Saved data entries

- Opening Delimiter -

(** * The Account Quota Controller of kiosk

    A shallow embedding of [pkg/manager/quota/controller/controller.go]:
    the reconciler [syncResourceQuota], the event router [addQuota], the
    replenishment path [replenishQuota], one tick of the discovery loop
    [Sync], the supervisor [Run] and the probe [GetQuotableResources],
    followed by the properties the specification states about them.

    Calls on collaborators (work queues, the typed client, the quota
    monitor, the worker lock) are recorded, in program order, as a list of
    [Effect]s; what the collaborators answer is read from an environment
    record. *)

From Stdlib Require Import ZArith String List Bool Lia.
From stdpp Require Import gmap strings list fin_maps sorting.

Local Open Scope Z_scope.
Local Open Scope string_scope.
Local Open Scope list_scope.

(* ===================================================================== *)
(** * Part I. Definitions                                                 *)
(* ===================================================================== *)

(** ** Resource lists ([k8s.io/api/core/v1], [k8s.io/kubernetes/pkg/quota/v1])

    A [resource.Quantity] is represented by its numeric value, an integer
    count of the finest unit; [Cmp] is the comparison of values, which is
    what both [quota.Equals] and the semantic deep-equality use.
    A [v1.ResourceList] is a Go map from resource name to quantity: either
    [nil] ([None]) or an allocated map ([Some m]). *)

Abbreviation ResourceName := string (only parsing).
Abbreviation Quantity := Z (only parsing).
Abbreviation ResourceList := (option (gmap string Z)) (only parsing).

(** What indexing, [len] and [range] see of a Go map: a nil map reads as the
    empty map. *)
Definition entries {V} (r : option (gmap string V)) : gmap string V :=
  default ∅ r.

Definition isnil {A} (r : option A) : bool :=
  match r with None => true | Some _ => false end.

Definition len (r : ResourceList) : nat := size (entries r).

Definition Cmp (a b : Quantity) : comparison := (a ?= b)%Z.

Definition cmp_is_zero (c : comparison) : bool :=
  match c with Eq => true | _ => false end.

Module quota.

(** Modelled from the spec: [quota.Add] belongs to the quota library, which
    is not under src/. Section 4.5: "addition is defined per resource-name";
    a name present in one list only keeps its quantity, and the result is
    always a fresh map. *)
Definition Add (a b : ResourceList) : ResourceList :=
  Some (union_with (λ x y, Some (x + y)%Z) (entries a) (entries b)).

(** Modelled from the spec: [quota.Mask] belongs to the quota library.
    Section 4.5: "Mask used_n down to hardResources"; the result holds the
    values with the specified names only, by exact match, in a fresh map. *)
Definition Mask (resources : ResourceList) (names : list ResourceName)
  : ResourceList :=
  Some (filter (λ kv, kv.1 ∈ names) (entries resources)).

(** Modelled from the spec: [quota.ResourceNames] belongs to the quota
    library. Section 4.5: "hardResources := keys(hardLimits)". *)
Definition ResourceNames (resources : ResourceList) : list ResourceName :=
  (map_to_list (entries resources)).*1.

(** Modelled from the spec: [quota.Equals] belongs to the quota library.
    Section 4.5: "Equality uses the canonical-form comparator supplied by the
    quota library (semantic equality, not string equality)"; the lists have
    the same length, and every key of [a] is found in [b] with a value that
    compares equal. *)
Definition Equals (a b : ResourceList) : bool :=
  if negb (Nat.eqb (len a) (len b)) then false
  else forallb
         (λ kv, match entries b !! kv.1 with
                | None => false
                | Some value2 => cmp_is_zero (Cmp kv.2 value2)
                end)
         (map_to_list (entries a)).

End quota.

Module apiequality.

(** Modelled from the spec: [apiequality.Semantic.DeepEqual] belongs to the
    API machinery, which is not under src/. Section 4.5 compares
    [spec.hard] with [status.total.hard] semantically; at type
    [v1.ResourceList] this is the map case of the semantic deep-equality (an
    empty map is the same as a nil map), with quantities compared by
    [Cmp]. *)
Definition Semantic_DeepEqual (v1 v2 : ResourceList) : bool :=
  let empty1 := isnil v1 || Nat.eqb (len v1) 0 in
  let empty2 := isnil v2 || Nat.eqb (len v2) 0 in
  if negb (Bool.eqb empty1 empty2) then false
  else if empty1 then true
  else if negb (Nat.eqb (len v1) (len v2)) then false
  else forallb
         (λ kv, match entries v2 !! kv.1 with
                | None => false
                | Some y => cmp_is_zero (Cmp kv.2 y)
                end)
         (map_to_list (entries v1)).

End apiequality.

(** ** Errors

    A Go [error] value is [option error]: [None] is [nil]. *)
#[warnings="-register-all"]
Inductive error : Type :=
| ErrNotFound (msg : string)              (* errors.IsNotFound holds *)
| ErrGroupDiscoveryFailed (msg : string)  (* discovery.IsGroupDiscoveryFailedError holds *)
| ErrOther (msg : string)
| aggregate (errs : list error).          (* utilerrors.aggregate *)

Definition IsNotFound (err : option error) : bool :=
  match err with Some (ErrNotFound _) => true | _ => false end.

Definition IsGroupDiscoveryFailedError (err : option error) : bool :=
  match err with Some (ErrGroupDiscoveryFailed _) => true | _ => false end.

(** [utilerrors.NewAggregate]: nil for an empty list. The lists built by
    the controller hold non-nil errors only. *)
Definition NewAggregate (errlist : list error) : option error :=
  match errlist with
  | [] => None
  | _ => Some (aggregate errlist)
  end.

(** ** API objects *)

Record ScopedResourceSelectorRequirement := {
  ScopeName : string;
  Operator : string;
  Values : list string;
}.

Record ResourceQuotaSpec := {
  Hard : ResourceList;
  Scopes : list string;
  ScopeSelector : option (list ScopedResourceSelectorRequirement);
}.

Record ResourceQuotaStatus := {
  StatusHard : ResourceList;
  Used : ResourceList;
}.

Record AccountQuotaSpec := {
  Account : string;
  Quota : ResourceQuotaSpec;
}.

Record AccountQuotaStatusByNamespace := {
  Namespace : string;
  NamespaceStatus : ResourceQuotaStatus;
}.

Record AccountQuotaStatus := {
  Total : ResourceQuotaStatus;
  Namespaces : list AccountQuotaStatusByNamespace;
}.

Record AccountQuota := {
  ObjectNamespace : string;   (* metadata.namespace, empty: cluster scoped *)
  Name : string;              (* metadata.name *)
  Spec : AccountQuotaSpec;
  Status : AccountQuotaStatus;
}.

Record v1Namespace := {
  NamespaceName : string;
}.

Record GroupResource := {
  Group : string;
  Resource : string;
}.

Record GroupVersionResource := {
  GVRGroup : string;
  GVRVersion : string;
  GVRResource : string;
}.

- Closing Delimiter -

- Task -
Starting at the line above that holds "the controller hold" and ending at the line that holds "GVRResource : string;", transcribe each line exactly and include no other lines.

- Answer to this problem -
    the controller hold non-nil errors only. *)
Definition NewAggregate (errlist : list error) : option error :=
  match errlist with
  | [] => None
  | _ => Some (aggregate errlist)
  end.

(** ** API objects *)

Record ScopedResourceSelectorRequirement := {
  ScopeName : string;
  Operator : string;
  Values : list string;
}.

Record ResourceQuotaSpec := {
  Hard : ResourceList;
  Scopes : list string;
  ScopeSelector : option (list ScopedResourceSelectorRequirement);
}.

Record ResourceQuotaStatus := {
  StatusHard : ResourceList;
  Used : ResourceList;
}.

Record AccountQuotaSpec := {
  Account : string;
  Quota : ResourceQuotaSpec;
}.

Record AccountQuotaStatusByNamespace := {
  Namespace : string;
  NamespaceStatus : ResourceQuotaStatus;
}.

Record AccountQuotaStatus := {
  Total : ResourceQuotaStatus;
  Namespaces : list AccountQuotaStatusByNamespace;
}.

Record AccountQuota := {
  ObjectNamespace : string;   (* metadata.namespace, empty: cluster scoped *)
  Name : string;              (* metadata.name *)
  Spec : AccountQuotaSpec;
  Status : AccountQuotaStatus;
}.

Record v1Namespace := {
  NamespaceName : string;
}.

Record GroupResource := {
  Group : string;
  Resource : string;
}.

Record GroupVersionResource := {
  GVRGroup : string;
  GVRVersion : string;
  GVRResource : string;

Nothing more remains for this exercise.